Could you reproduce, from the records below, everything from the line with "Abbreviation path := (list string)." down to the line with "environment: it goes", keeping both of those lines and changing nothing?

▸ Supplied material:
┄┄┄┄┄┄┄┄┄┄

(** [createObject] when the base binding is full: the walk of
    [find_empty_memory_binding] ends in null and [createMemoryBlock] is
    called.  Its first part puts one block and its binding into the
    pool; the binding is not linked, and the pointer the link is to be
    written through points into the buffer the [push_back] released. *)
Lemma createObject_full lvnctx w live :
  PoolInv lvnctx live -> Z.of_nat (length live) = N ->
  find_empty_memory_binding (length (bindings_of lvnctx t)) (bindings_of lvnctx t)
    (ptr_to (bindings_of lvnctx t) 0) = Some None /\
  (exists c1 w1 prev blk b0 b1,
     createMemoryBlock_bind lvnctx w t = (c1, w1, Some prev) /\
     prev = ptr_to (bindings_of lvnctx t) 0 /\
     blocks_of c1 t = [blk] /\
     bindings_of c1 t = [b0; b1] /\
     bindings_of lvnctx t = [b0] /\
     basePtr b1 = LvnMemoryBlock_at blk 0 /\
     next b0 = None /\ next b1 = None /\
     deref (bindings_of c1 t) prev = None) /\
  createMemoryBlock lvnctx w t = None /\
  createObject lvnctx w t = None.
Proof.
  intros (Hmode & Hblk & Hcnt & idxs & fl & c & Hbs & -> & Hc & Hperm) Hfull.
  pose proof (slots_count idxs fl c ltac:(lia) Hperm) as Hlen.
  rewrite length_fmap in Hfull.
  assert (fl = []) as -> by (destruct fl; [reflexivity|cbn [length] in Hlen; lia]).
  cbn [length] in Hlen.
  assert (Hfree : has_free_slot (base_binding [] c) = false).
  { unfold has_free_slot. cbn [freeList base_binding cursor bnd_count].
    apply Z.ltb_ge. lia. }
  assert (Hfind : find_empty_memory_binding (length (bindings_of lvnctx t))
                    (bindings_of lvnctx t) (ptr_to (bindings_of lvnctx t) 0) =
                  Some None).
  { rewrite Hbs. cbn [length find_empty_memory_binding]. rewrite deref_ptr_to.
    cbn [lookup list_lookup mbind option_bind]. rewrite Hfree. reflexivity. }
  pose proof (createMemoryBlock_dangling lvnctx w t _ _ Hbs) as Hcmb.
  split; [exact Hfind|]. split; [|split; [exact Hcmb|]].
  - destruct (createMemoryBlock_bind_spec lvnctx w t) as (blk & w1 & Hbind).
    rewrite Hbs, Hblk in Hbind. cbn [length app] in Hbind.
    eexists _, w1, _, blk, _, _. split; [exact Hbind|].
    unfold bindings_of, blocks_of.
    cbn [memoryPool set_memoryPool memBindings set_memBindings memBlocks
         set_memBlocks].
    rewrite !fn_lookup_insert. fold (bindings_of lvnctx t). rewrite Hbs.
    repeat split.
  - unfold createObject, createObject_pool. rewrite Hmode.
    fold (bindings_of lvnctx t). rewrite Hfind.
    cbn [mbind option_bind]. rewrite Hcmb. reflexivity.
Qed.

(** [destroyObject] of a live object: its destructor runs, its slot goes
    on top of the free-list of the base binding, and the counter goes
    down by one. *)
Lemma destroyObject_step lvnctx w live k p :
  PoolInv lvnctx live -> live !! k = Some p ->
  exists lvnctx' b0 idx,
    destroyObject td lvnctx w p t = Some (lvnctx', destruct_object td p w) /\
    PoolInv lvnctx' (delete k live) /\
    bindings_of lvnctx t = [b0] /\
    p = ptr_add (basePtr b0) (idx * elementSize b0) /\
    bindings_of lvnctx' t = [set_freeList b0 (idx :: freeList b0)] /\
    blocks_of lvnctx' t = [] /\
    objectMemoryAllocations lvnctx' t =
      wrap64 (objectMemoryAllocations lvnctx t - 1) /\
    (forall t', t' <> t ->
       objectMemoryAllocations lvnctx' t' = objectMemoryAllocations lvnctx t').
Proof.
  intros (Hmode & Hblk & Hcnt & idxs & fl & c & Hbs & -> & Hc & Hperm) Hk.
  rewrite list_lookup_fmap in Hk.
  destruct (idxs !! k) as [i|] eqn:Hi; [|discriminate].
  cbn in Hk. injection Hk as <-.
  assert (Hin : i ∈ idxs) by (eapply list_elem_of_lookup_2; exact Hi).
  assert (Hrange : 0 <= i < c).
  { apply (slots_range idxs fl c i Hperm). apply elem_of_app. left. exact Hin. }
  destruct (slots_apart idxs fl c Hperm) as (_ & Hapart).
  pose proof (slot_index_live fl c i Hrange (Hapart i Hin)) as Hsi.
  exists (count_down
            (set_memoryPool lvnctx
               (set_memBindings (memoryPool lvnctx) t [base_binding (i :: fl) c])) t),
    (base_binding fl c), i.
  split; [|split; [|split; [exact Hbs|split; [reflexivity|]]]].
  - unfold destroyObject, push_back. rewrite Hmode.
    fold (bindings_of lvnctx t). rewrite Hbs.
    cbn [lookup list_lookup mbind option_bind]. rewrite Hsi. reflexivity.
  - unfold PoolInv, bindings_of, blocks_of in *.
    cbn [count_down memoryMode memoryPool set_objectMemoryAllocations
         set_memoryPool set_memBindings memBlocks memBindings
         objectMemoryAllocations].
    rewrite !fn_lookup_insert. split; [exact Hmode|]. split; [exact Hblk|]. split.
    { rewrite Hcnt, wrap64_pred, length_delete by (rewrite list_lookup_fmap, Hi; eauto).
      f_equal. pose proof (lookup_lt_Some _ _ _ Hi) as Hlt.
      rewrite length_fmap. lia. }
    exists (delete k idxs), (i :: fl), c. split; [reflexivity|].
    split; [rewrite list_fmap_delete; reflexivity|]. split; [exact Hc|].
    rewrite <- Hperm. rewrite (delete_Permutation idxs k i Hi) at 2.
    cbn [app]. symmetry. apply Permutation_middle.
  - unfold bindings_of, blocks_of in *.
    cbn [count_down memoryMode memoryPool set_objectMemoryAllocations
         set_memoryPool set_memBindings memBlocks memBindings
         objectMemoryAllocations].
    rewrite !fn_lookup_insert. split; [reflexivity|]. split; [exact Hblk|].
    split; [reflexivity|].
    intros t' Hne. rewrite fn_lookup_insert_ne by congruence. reflexivity.
Qed.

(** A step of the driver: the creation of an object beyond the [N]-th
    live one has no defined result, every other step has one. *)
Lemma pool_step_inv op lvnctx w live :
  PoolInv lvnctx live ->
  (op = Create /\ Z.of_nat (length live) = N /\
   pool_step td t op (lvnctx, w, live) = None) \/
  (exists lvnctx' w' live',
     pool_step td t op (lvnctx, w, live) = Some (lvnctx', w', live') /\
     PoolInv lvnctx' live').
Proof.
  intros Hinv. pose proof (PoolInv_live lvnctx live Hinv) as (Hle & _).
  destruct op as [|k]; cbn [pool_step].
  - destruct (Z.eq_dec (Z.of_nat (length live)) N) as [Hfull|Hroom].
    + left. destruct (createObject_full lvnctx w live Hinv Hfull) as (_ & _ & _ & ->).
      auto.
    + right. destruct (createObject_room lvnctx w live Hinv ltac:(lia))
        as (p & c' & _ & _ & -> & Hinv' & _). eauto.
  - right. destruct (live !! k) as [p|] eqn:Hk.
    + destruct (destroyObject_step lvnctx w live k p Hinv Hk)
        as (c' & _ & _ & -> & Hinv' & _). eauto.
    + eauto.
Qed.
(** * Throttled, integrity-verified file transfer

    Shallow embedding of the two transfer tools of the repository:

    - [absolutelyfreesync.py]: [FileOperationWorker] (batch directory
      copy / verify-and-delete with MD5 verification) and the slot
      [FileCopierApp._handle_task_completion];
    - [speed_adjustable_copy.py]: [FileWorker] (single file copy / move
      with a throughput ceiling).

    Python code is written in a small monad that threads the state of the
    machine (file system, clock, cancellation flag), propagates exceptions
    and records what the program does as a list of events: emitted Qt
    signals, calls into the operating system, mutex operations.

    Idealisations: a path is the list of its components; file metadata is
    not represented; Python floats are exact rationals. *)

From Stdlib Require Import ZArith QArith Qround Lqa Strings.Byte Ascii.
From Stdlib Require Import Sorting.Sorted.
From stdpp Require Import gmap strings list pretty.

Abbreviation path := (list string).
Abbreviation bytes := (list byte).

(** ** Paths *)

(** [os.path.basename] and [os.path.dirname] on component lists. *)
Definition basename (p : path) : string := List.last p "".
Definition dirname (p : path) : path := removelast p.

(** [os.path.relpath p start]: drop the common prefix, climb out of what is
    left of [start]. *)
Fixpoint relpath (p start : path) : path :=
  match p, start with
  | a :: p', b :: start' =>
      if decide (a = b) then relpath p' start'
      else replicate (length start) ".." ++ p
  | _, _ => replicate (length start) ".." ++ p
  end.

(** The text of a path, as it appears in messages. *)
Definition path_str (p : path) : string := "/" +:+ String.concat "/" p.

(** All non-empty prefixes of a path: the directories [os.makedirs] visits. *)
Definition ancestors (p : path) : list path :=
  (λ n, take n p) <$> seq 1 (length p).

(** ** The machine *)

(** Outcome of the next call into the operating system, as decided by the
    environment: it goes through, it raises [OSError], or (for a copy) it
    silently stores other bytes than the ones read. *)
Inductive fault : Type :=
  | Pass
  | IOError
  | Garble (junk : bytes).

#[export] Instance byte_eq_dec : EqDecision byte := Byte.byte_eq_dec.
#[export] Instance fault_eq_dec : EqDecision fault.
Proof. solve_decision. Defined.

Inductive thread : Type := Worker | Requester.

#[export] Instance thread_eq_dec : EqDecision thread.
Proof. solve_decision. Defined.

Inductive exn : Type :=
  | FileNotFoundError (p : path)
  | IsADirectoryError (p : path)
  | FileExistsError (p : path)
  | SameFileError (src dst : path)
  | OSError (p : path)
  | ZeroDivisionError.

(** [str(e)]. *)
Definition exn_str (e : exn) : string :=
  match e with
  | FileNotFoundError p =>
      "[Errno 2] No such file or directory: '" +:+ path_str p +:+ "'"
  | IsADirectoryError p =>
      "[Errno 21] Is a directory: '" +:+ path_str p +:+ "'"
  | FileExistsError p =>
      "[Errno 17] File exists: '" +:+ path_str p +:+ "'"
  | SameFileError a b =>
      "'" +:+ path_str a +:+ "' and '" +:+ path_str b +:+ "' are the same file"
  | OSError p => "[Errno 5] Input/output error: '" +:+ path_str p +:+ "'"
  | ZeroDivisionError => "division by zero"
  end.
Lemma accept_cast_local_only_witness :
  (published
     (fst (AcceptCast (PeerAddress := string) (NetAddr := string)
                      (MessageBody := string) (Time := Z)
                      Nat.eqb (fun _ : nat => "p"%string)
                      {| dht := fun _ => (None, None); me := 1 |}
                      {| done_now := None; send_now := true; pick_send := false;
                         first_later := None |}
                      1700000000%Z 1 "hello"%string))
   = [{| Time_ := 1700000000%Z; Message_ := "hello"%string |}]
   /\ snd (AcceptCast (PeerAddress := string) (NetAddr := string)
                      (MessageBody := string) (Time := Z)
                      Nat.eqb (fun _ : nat => "p"%string)
                      {| dht := fun _ => (None, None); me := 1 |}
                      {| done_now := None; send_now := true; pick_send := false;
                         first_later := None |}
                      1700000000%Z 1 "hello"%string)
      = Some None)
  /\ AcceptCast (PeerAddress := string) (NetAddr := string)
                (MessageBody := string) (Time := Z)
                Nat.eqb (fun _ : nat => "p"%string)
                {| dht := fun _ => (None, None); me := 1 |}
                {| done_now := None; send_now := true; pick_send := false;
                   first_later := None |}
                1700000000%Z 2 "hello"%string
     = ([], Some (Some {| err_text :=
                            "error casting to peer=p: no peer available for forwarding"%string;
                          PeerID_ := 2 |})).
Proof.
  split.
  - exact (proj1 (proj2 (proj1 (accept_cast_local_only
                                  (PeerAddress := string) (NetAddr := string)
                                  (MessageBody := string) (Time := Z)
                                  Nat.eqb (fun _ : nat => "p"%string)
                                  {| dht := fun _ => (None, None); me := 1 |}
                                  {| done_now := None; send_now := true;
                                     pick_send := false; first_later := None |}
                                  1700000000%Z 1 "hello"%string)
                               eq_refl))
                 eq_refl).
  - exact (proj1 (proj2 (accept_cast_local_only
                           (PeerAddress := string) (NetAddr := string)
                           (MessageBody := string) (Time := Z)
                           Nat.eqb (fun _ : nat => "p"%string)
                           {| dht := fun _ => (None, None); me := 1 |}
                           {| done_now := None; send_now := true;
                              pick_send := false; first_later := None |}
                           1700000000%Z 2 "hello"%string)
                        eq_refl)).
Defined.

End CastFacts.

(** * The listener: what a whole run does *)
Module ListenRun.
Import Go Tcp ListenFacts.

Section Listener.

Variable closeErr : Conn -> option error.
Variable handle : handleFn.
Variable handleErr : bool.
Variable allow : option allowFn.

Local Abbreviation loop := (accept_loop closeErr handle handleErr allow).
Local Abbreviation listen :=
  (ListenWithListener closeErr (Some handle) handleErr allow).

Lemma closed_conns_app a b : closed_conns (a ++ b) = closed_conns a ++ closed_conns b.
Proof.
  induction a as [|[] a IH]; simpl; try rewrite IH;
    try rewrite app_assoc; reflexivity.
Qed.

Lemma allowed_app a b : allowed (a ++ b) = allowed a ++ allowed b.
Proof.
  induction a as [|[] a IH]; simpl; try rewrite IH; reflexivity.
Qed.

┄┄┄┄┄┄┄┄┄┄

▸ Response for this exercise:
Abbreviation path := (list string).
Abbreviation bytes := (list byte).

(** ** Paths *)

(** [os.path.basename] and [os.path.dirname] on component lists. *)
Definition basename (p : path) : string := List.last p "".
Definition dirname (p : path) : path := removelast p.

(** [os.path.relpath p start]: drop the common prefix, climb out of what is
    left of [start]. *)
Fixpoint relpath (p start : path) : path :=
  match p, start with
  | a :: p', b :: start' =>
      if decide (a = b) then relpath p' start'
      else replicate (length start) ".." ++ p
  | _, _ => replicate (length start) ".." ++ p
  end.

(** The text of a path, as it appears in messages. *)
Definition path_str (p : path) : string := "/" +:+ String.concat "/" p.

(** All non-empty prefixes of a path: the directories [os.makedirs] visits. *)
Definition ancestors (p : path) : list path :=
  (λ n, take n p) <$> seq 1 (length p).

(** ** The machine *)

(** Outcome of the next call into the operating system, as decided by the
    environment: it goes through, it raises [OSError], or (for a copy) it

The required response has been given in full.